1. Data collection - do it right: When you register for any Webinar, you have to fill out basic information - but, most webinars allow you to ask for more. Get someone's position in the company. Ask what kind of business their company does. Make sure to collect data that is related to your objectives for holding the webinar, be it sales info, accounting, etc. You can also usually have somone answer a pre-webinar question or two that can help you create the content that they are looking for.
2. Short slides, brief bullets: It is much better to have twenty slides with two bullets each than five slides with eight bullets. To keep someone's attention, you have to make webinar slides brief and bullets short.
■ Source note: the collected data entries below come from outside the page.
(* ===== verification/Spp.v ===== *)
(** Gas chunks: the rest of [src/src/evm/evm_cache.cpp], from the loop nest
    to [buildBytecodeCache].

    [buildGasChunksSPP] builds the control-flow graph of the gas blocks,
    computes a metering function that moves charges towards dominating blocks,
    and writes the chunk table of the cache.  A result [None] of a definition
    here is a loop that ran out of fuel; [SppSets] excludes it. *)

From S2P Require Import Prelude Intx Evmc GasStorageCost HandlerUtil BytecodeCache SppGraph.
From stdpp Require Export gmap.

#[local] Open Scope Z_scope.

(** Sorting by a key. *)
Definition le_by (f : nat -> nat) (A B : nat) : Prop := (f A <= f B)%nat.
#[export] Instance le_by_dec f A B : Decision (le_by f A B) := decide (f A <= f B)%nat.

(** ** Loops *)

(** [Parent]: [None] is [UINT32_MAX]. *)
Record LoopInfo : Type := mkLoop {
  Header : nat;
  Nodes : list nat;
  Members : list nat;
  Exits : list nat;
  NodeMask : bitset;
  Parent : option nat;
}.

#[export] Instance LoopInfo_inhabited : Inhabited LoopInfo :=
  populate (mkLoop 0 [] [] [] [] None).

Definition set_Parent (p : option nat) (l : LoopInfo) : LoopInfo :=
  mkLoop (Header l) (Nodes l) (Members l) (Exits l) (NodeMask l) p.
Definition set_Members (m : list nat) (l : LoopInfo) : LoopInfo :=
  mkLoop (Header l) (Nodes l) m (Exits l) (NodeMask l) (Parent l).
Definition set_Exits (x : list nat) (l : LoopInfo) : LoopInfo :=
  mkLoop (Header l) (Nodes l) (Members l) x (NodeMask l) (Parent l).

Definition loopAt (Loops : list LoopInfo) (i : nat) : LoopInfo := Loops !!! i.

(** What the source leaves in its four output vectors.  [LoopOf]: [None] is
    [-1]. *)
Record loop_nest : Type := mkNest {
  nLoops : list LoopInfo;
  nLoopOf : list (option nat);
  nExitLoops : list (list nat);
  nExitFlags : list (list nat);
}.

Section Loops.
Context (Blocks : list GasBlock) (Dom : list bitset) (Reachable : list bool).
Let NumBlocks := length Blocks.
Let Words := bitsetWordCount NumBlocks.

Abbreviation loop_builds := (list (nat * bitset) * gmap nat nat)%type (only parsing).

(** One edge: when its target dominates its source, the natural loop of the
    edge joins the loop of that header. *)
Definition loopEdge (From : nat) (st : option loop_builds) (To : nat) : option loop_builds :=
  '(LoopBuilds, HeaderIndex) ← st;
  if (NumBlocks <=? To)%nat then Some (LoopBuilds, HeaderIndex)
  else if negb (bitsetTest (domAt Dom From) To) then Some (LoopBuilds, HeaderIndex)
  else
    let '(LoopBuilds, HeaderIndex, It) :=
      match HeaderIndex !! To with
      | Some It => (LoopBuilds, HeaderIndex, It)
      | None =>
          (LoopBuilds ++ [(To, bitsetZero Words)],
           <[To := length LoopBuilds]> HeaderIndex, length LoopBuilds)
      end in
    LoopBits ← collectNaturalLoop From To Blocks NumBlocks Reachable;
    Some (alter (fun e => (e.1, bitsetOr e.2 LoopBits)) It LoopBuilds, HeaderIndex).

Definition loopBuilds : option (list (nat * bitset)) :=
  r ← fold_left (fun st From =>
        if negb (flagAt Reachable From) then st
        else fold_left (loopEdge From) (Succs (blockAt Blocks From)) st)
      (seq 0 NumBlocks) (Some ([], ∅));
  Some r.1.

(** The loop of an entry, without its unreachable nodes; no loop when
    nothing is left. *)
Definition loopInfo (Entry : nat * bitset) : list LoopInfo :=
  let Bits :=
    fold_left (fun Bits Node =>
      if negb (flagAt Reachable Node) && bitsetTest Bits Node then bitsetClear Bits Node
      else Bits) (seq 0 NumBlocks) Entry.2 in
  if (bitsetCount Bits =? 0)%nat then []
  else
    [mkLoop Entry.1 (filter (fun Node => bitsetTest Bits Node = true) (seq 0 NumBlocks))
       [] [] Bits None].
3. Make it interactive: One of the problems with webinars is "drift." Someone can be sitting at their computer, their attention can wander and BOOM, they're on Facebook and no longer paying attention to what you have to say. To limit that, make your presentation interactive...have numerous poll questions and surveys. Use the highlighting and pointer features to try and grab someone's attention. Don't just give a power point presentation...odds are decent you will lose your attendees.
4. Practice and prepare: Nothing looks worse than being unprepared for a webinar...having slides out of order, having animation that doesn't work right, etc. It makes it look like you didn't run through your presentation first...something you'd never do in a real world presentation. Treat your webinar the same way - practice it and proof the slides ahead of time. Make sure that everything looks the way it should and that nothing will appear on the presentation that surprises you.
5. Follow up right: Most webinars allow you to send out a pretty standard follow-up, thanking your attendees for coming. Don't settle there; send them a white paper. Ask them to fill out an evaluation. Give them a special offer for attending. Make sure that there is some wort of benefit to the attendee that goes beyond having just attended the webinar.